So one of the many reasons work has been quite busy this week is because I was preparing for my very first argument in appellate court. I've written two or three appellate briefs (I know, its terrible that I can't remember exactly how many, but I honestly lose track of the different cases I have worked on), but before this week I had never actually argued in front of the appellate court. I was scared, but I knew it was not something I could pass up when my boss asked me if I wanted to argue this case. It is not that I didn't want the opportunity, but I was terrified of subjecting myself to a panel of appellate justices.
In appellate court each side has 20 minutes to argue their case, but during that twenty minutes you have to be prepared to be interrupted, questioned, and argued with. (In my case the justices actually took a full hour in questions us). It is considered the justices job to attack your argument, and conceding on an issue or providing the wrong answer can cause your argument (and entire case) to crumble and fail. And while it is important to answer every question the justices poses, it is also crucial to stay on track and not allow their questions to cause you to stray from the issues at hand or prevent you from getting your point across.
One thing that one of the partners has taught me is that the difference between winning and losing, is often, how you frame the issue. Therefore, in my argument before the appellate court it was crucial that I stressed the right points and didn't allow the appellee's irrelevant arguments derail or distract from the point of our appeal - which was that the prior decision was arbitrary.

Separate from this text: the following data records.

(** * VirusTotal lookup engine (msticpy/context/vtlookupv3/vtlookup.py)

    A shallow embedding of the [VTLookup] class: the type registry, the
    duplicate check, the batch builder of [_lookup_ioc_type], the response
    correlator [_parse_vt_results] / [_parse_single_result] and the
    single-observable entry point [lookup_ioc], followed by the properties
    of the batching, deduplication and correlation engine.

    Python values are embedded as the inductive [value]; the pandas results
    frame is a list of [ResultRow] records; the instance attributes that the
    methods mutate are threaded through a state-and-exception monad.  The
    two frame methods whose outcome depends on the pandas at hand,
    [DataFrame.append] and [DataFrame.query], are modelled per pandas
    version, and an [httpx] response by what [_vt_submit_request] reads of
    it. *)

From Stdlib Require Import ZArith String Ascii List DecimalString Lia.
From stdpp Require Import base option list gmap strings.

Set Warnings "-register-all".
Local Open Scope string_scope.
Local Open Scope Z_scope.
Local Open Scope list_scope.

(** ** Python values *)

(** JSON-shaped Python objects.  Numbers are integers (the counters of the
    service); a [dict] is an association list in which the first binding of
    a key is the one that counts. *)
Inductive value : Type :=
  | VNone
  | VBool (b : bool)
  | VInt (z : Z)
  | VStr (s : string)
  | VList (l : list value)
  | VDict (d : list (string * value)).

Inductive exn : Type :=
  | KeyError (msg : string)
  | IndexError
  | TypeError
  | AttributeError
  | SyntaxError (msg : string)
  | LookupError (msg : string)
  | InvalidIndexError
  | JSONDecodeError.

Inductive outcome (A : Type) : Type :=
  | Ok (a : A)
  | Raise (e : exn).
Arguments Ok {A} a.
Arguments Raise {A} e.

Definition obind {A B} (x : outcome A) (f : A -> outcome B) : outcome B :=
  match x with
  | Ok a => f a
  | Raise e => Raise e
  end.

Notation "'ok' x <- c1 ; c2" := (obind c1 (fun x => c2))
  (at level 20, x name, c1 at level 100, c2 at level 200, only parsing).

Definition dquote : string := String "034"%char EmptyString.
Definition newline : string := String "010"%char EmptyString.

Definition str_in (s : string) (l : list string) : bool :=
  existsb (String.eqb s) l.

(** [d.get(key, None)] and [key in d] on an association list. *)
Fixpoint dict_get (key : string) (d : list (string * value)) : option value :=
  match d with
  | [] => None
  | (k, v) :: d' => if String.eqb key k then Some v else dict_get key d'
  end.

Definition dict_set (key : string) (v : value) (d : list (string * value))
  : list (string * value) := (key, v) :: d.

Fixpoint dict_keys (d : list (string * value)) : list string :=
  match d with
  | [] => []
  | (k, _) :: d' => k :: filter (fun k' => negb (String.eqb k' k)) (dict_keys d')
  end.

Fixpoint is_substring (k s : string) : bool :=
  String.prefix k s ||
  match s with
  | EmptyString => false
  | String _ s' => is_substring k s'
  end.

Fixpoint chars (s : string) : list string :=
  match s with
  | EmptyString => []
  | String c s' => String c EmptyString :: chars s'
  end.

(** [key in v] for a string [key]. *)
Definition py_contains (key : string) (v : value) : outcome bool :=
  match v with
  | VDict d => Ok (match dict_get key d with Some _ => true | None => false end)
  | VStr s => Ok (is_substring key s)
  | VList l =>
      Ok (existsb (fun x => match x with VStr s => String.eqb s key | _ => false end) l)
  | _ => Raise TypeError
  end.

(** [v[key]] for a string [key]. *)
Definition py_getitem (v : value) (key : string) : outcome value :=
  match v with
  | VDict d =>
      match dict_get key d with
      | Some x => Ok x
      | None => Raise (KeyError key)
      end
  | _ => Raise TypeError
  end.

(** [v.get(key, None)]: only a dict has the method. *)
Definition py_get (v : value) (key : string) : outcome value :=
  match v with
  | VDict d => Ok (default VNone (dict_get key d))
  | _ => Raise AttributeError
  end.

(** [for item in v]. *)
Definition py_iter (v : value) : outcome (list value) :=
  match v with
  | VList l => Ok l
  | VDict d => Ok (map VStr (dict_keys d))
  | VStr s => Ok (map VStr (chars s))
  | _ => Raise TypeError
  end.

(** [sep.join(items)]: every item has to be a [str]. *)
Fixpoint as_strs (items : list value) : outcome (list string) :=
  match items with
  | [] => Ok []
  | VStr s :: rest => ok ss <- as_strs rest; Ok (s :: ss)
  | _ :: _ => Raise TypeError
  end.

Definition py_join (sep : string) (items : list value) : outcome value :=
  ok ss <- as_strs items; Ok (VStr (String.concat sep ss)).

(** [sum(items)], starting from the integer 0. *)
Fixpoint py_sum_from (acc : Z) (items : list value) : outcome Z :=
  match items with
  | [] => Ok acc
  | VInt z :: rest => py_sum_from (acc + z) rest
  | VBool b :: rest => py_sum_from (acc + (if b then 1 else 0)) rest
  | _ :: _ => Raise TypeError
  end.

Definition py_sum (items : list value) : outcome value :=
  ok z <- py_sum_from 0 items; Ok (VInt z).

(** [[item[key] for item in items if key in item]] *)
Fixpoint pluck (key : string) (items : list value) : outcome (list value) :=
  match items with
  | [] => Ok []
  | item :: rest =>
      ok has <- py_contains key item;
      if has then
        ok x <- py_getitem item key;
        ok xs <- pluck key rest;
        Ok (x :: xs)
      else pluck key rest
  end.

(** [s.split(sep)] for a non-empty separator. *)
Fixpoint split_go (sep : string) (skip : nat) (cur : string) (s : string)
  : list string :=
  match s with
  | EmptyString => [cur]
  | String c s' =>
      match skip with
      | S k => split_go sep k cur s'
      | O =>
          if String.prefix sep s
          then cur :: split_go sep (Nat.pred (String.length sep)) EmptyString s'
          else split_go sep O (cur +:+ String c EmptyString) s'
      end
  end.

Definition py_split (s sep : string) : list string := split_go sep O EmptyString s.

Definition str_int (z : Z) : string := NilZero.string_of_int (Z.to_int z).

(** [str(v)] as used by the f-strings; the [repr] of a container is left
    to the interpreter. *)
Definition py_str (py_repr : value -> string) (v : value) : string :=
  match v with
  | VNone => "None"
  | VBool true => "True"
  | VBool false => "False"
  | VInt z => str_int z
  | VStr s => s
  | _ => py_repr v
  end.

(** ** Data model *)

(** [VTParams]: VirusTotal parameter collection. *)
Record VTParams : Type := mkVTParams {
  api_type : string;
  batch_size : Z;
  batch_delimiter : string;
  http_verb : string;
  api_var_name : string;
  headers : option (list (string * string))
}.

(** [DuplicateStatus]: information about vt objects being duplicates. *)
Record DuplicateStatus : Type := mkDuplicateStatus {
  is_dup : bool;
  dup_status : string
}.

(** [SanitizedObservable] of [lookup_result]: the encoded observable and
    the status of the pre-processing. *)
Record SanitizedObservable : Type := mkSanitizedObservable {
  observable : option string;
  status : option string
}.

(** One row of the [results] frame, a cell per name of [_RESULT_COLUMNS]
    (the list names [Resource] twice; a row holds one such cell).  An empty
    cell (NaN or None) is [VNone]. *)
Record ResultRow : Type := mkResultRow {
  Observable : value;
  IoCType : value;
  Status : value;
  ResponseCode : value;
  RawResponse : value;
  Resource : value;
  SourceIndex : value;
  VerboseMsg : value;
  ScanId : value;
  Permalink : value;
  Positives : value;
  MD5 : value;
  SHA1 : value;
  SHA256 : value;
  ResolvedDomains : value;
  ResolvedIPs : value;
  DetectedUrls : value
}.

Definition set_Observable (v : value) (r : ResultRow) : ResultRow :=
  mkResultRow v (IoCType r) (Status r) (ResponseCode r) (RawResponse r)
    (Resource r) (SourceIndex r) (VerboseMsg r) (ScanId r) (Permalink r)
    (Positives r) (MD5 r) (SHA1 r) (SHA256 r) (ResolvedDomains r)
    (ResolvedIPs r) (DetectedUrls r).

Definition set_IoCType (v : value) (r : ResultRow) : ResultRow :=
  mkResultRow (Observable r) v (Status r) (ResponseCode r) (RawResponse r)
    (Resource r) (SourceIndex r) (VerboseMsg r) (ScanId r) (Permalink r)
    (Positives r) (MD5 r) (SHA1 r) (SHA256 r) (ResolvedDomains r)
    (ResolvedIPs r) (DetectedUrls r).

Definition set_Status (v : value) (r : ResultRow) : ResultRow :=
  mkResultRow (Observable r) (IoCType r) v (ResponseCode r) (RawResponse r)
    (Resource r) (SourceIndex r) (VerboseMsg r) (ScanId r) (Permalink r)
    (Positives r) (MD5 r) (SHA1 r) (SHA256 r) (ResolvedDomains r)
    (ResolvedIPs r) (DetectedUrls r).
(** X2.  With no consumer running, the queue after any sequence of edges
    holds what it held before followed by the events of the accepted edges,
    in order, cut at its capacity: accepted events that find the queue full
    are lost and later ones never overtake earlier ones. *)
Theorem queue_holds_first_accepted_events
    (arg : Z) (es : list raw_edge) (s : state)
    (Hfit : (length (items (gpio_evt_queue s))
             <= uxLength (gpio_evt_queue s))%nat) :
  let q := gpio_evt_queue s in
  let q1 := gpio_evt_queue (isr_run arg es s) in
  items q1
  = firstn (uxLength q)
      (items q ++ map (event_of arg) (accepted_edges arg es s))
  /\ uxLength q1 = uxLength q
  /\ (length (items q1) <= uxLength q)%nat.
Proof. exact (isr_run_queue arg es s Hfit). Qed.

Lemma queue_holds_first_accepted_events_witness :
  let es := map (fun k => mkEdge (k * 50000) (k mod 2))
                [1; 2; 3; 4; 5; 6; 7; 8; 9; 10; 11; 12] in
  map level (items (gpio_evt_queue (isr_run BUTTON_GPIO es boot)))
  = [1; 0; 1; 0; 1; 0; 1; 0; 1; 0].
Proof.
  intros es.
  rewrite (proj1 (queue_holds_first_accepted_events BUTTON_GPIO es boot
                    (Nat.le_0_l 10))).
  reflexivity.
Defined.

End DoorbellMore.

Section DoorbellPipeline.
Import Int Queue Doorbell.

(** [n] turns of the task on a queue that holds at least [n] events take
    the [n] oldest ones and leave the buzzer as the last of them says. *)
Lemma task_run_takes (n : nat) :
  forall (s : state) (d : gpio_event_t),
    (n <= length (items (gpio_evt_queue s)))%nat ->
    task_run n s
    = Some {| last_interrupt_time := last_interrupt_time s;
              gpio_evt_queue :=
                {| uxLength := uxLength (gpio_evt_queue s);
                   items := skipn n (items (gpio_evt_queue s)) |};
              buzzer :=
                match n with
                | O => buzzer s
                | S k => sound (nth k (items (gpio_evt_queue s)) d)
                end |}.
Proof.
  induction n as [|n IH]; intros [t [cap l] b] d Hn; simpl in *.
  - reflexivity.
  - destruct l as [|x rest]; [simpl in Hn; lia|].
    unfold gpio_task, xQueueReceive. simpl.
    rewrite (IH _ d) by (simpl in *; lia). simpl.
    destruct n; reflexivity.
Qed.

Lemma task_run_blocks (n : nat) :
  forall s : state,
    (length (items (gpio_evt_queue s)) < n)%nat -> task_run n s = None.
Proof.
  induction n as [|n IH]; intros [t [cap l] b] Hn; simpl in *; [lia|].
  unfold gpio_task, xQueueReceive. simpl.
  destruct l as [|x rest]; [reflexivity|].
  apply IH. simpl in *. lia.
Qed.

Much to my surprise the argument went really well (especially considering my limited experience). If I haven't mentioned already, I represented the appellant (person appealing the decision), and for that reason I expected to be eaten alive. The person appealing hasthe burden (to prove that the prior decision was wrong) and therefore the court will generally attack all your arguments and be harder on you. Fortunately, that wasn't the case for me, I think the justices were actually harder on the appellee - which was good for me and my case.
I was scared to death, and am honestly still in shock that I was able to stand there and clearly, cohesively, give favorable responses to every question they threw my way. It was like my adrenaline took over and I just calmly and naturally answered each question with confidence. (I can't help but feel that God was present, because it went so ridiculously smooth and so much better than I had expected).
I know most people assume that attorneys are good at arguing and quick thinking - but honestly, I never had these skills (naturally). But after this week I realize that these are skills that I am learning and developing - and that, is such a great feeling!
As to whether we will win - it is still a long shot - my boss told me that only about 20% of these decisions are reversed. Although it would be an extra bonus to win this case simply because I am a "first year attorney" who "knows nothing."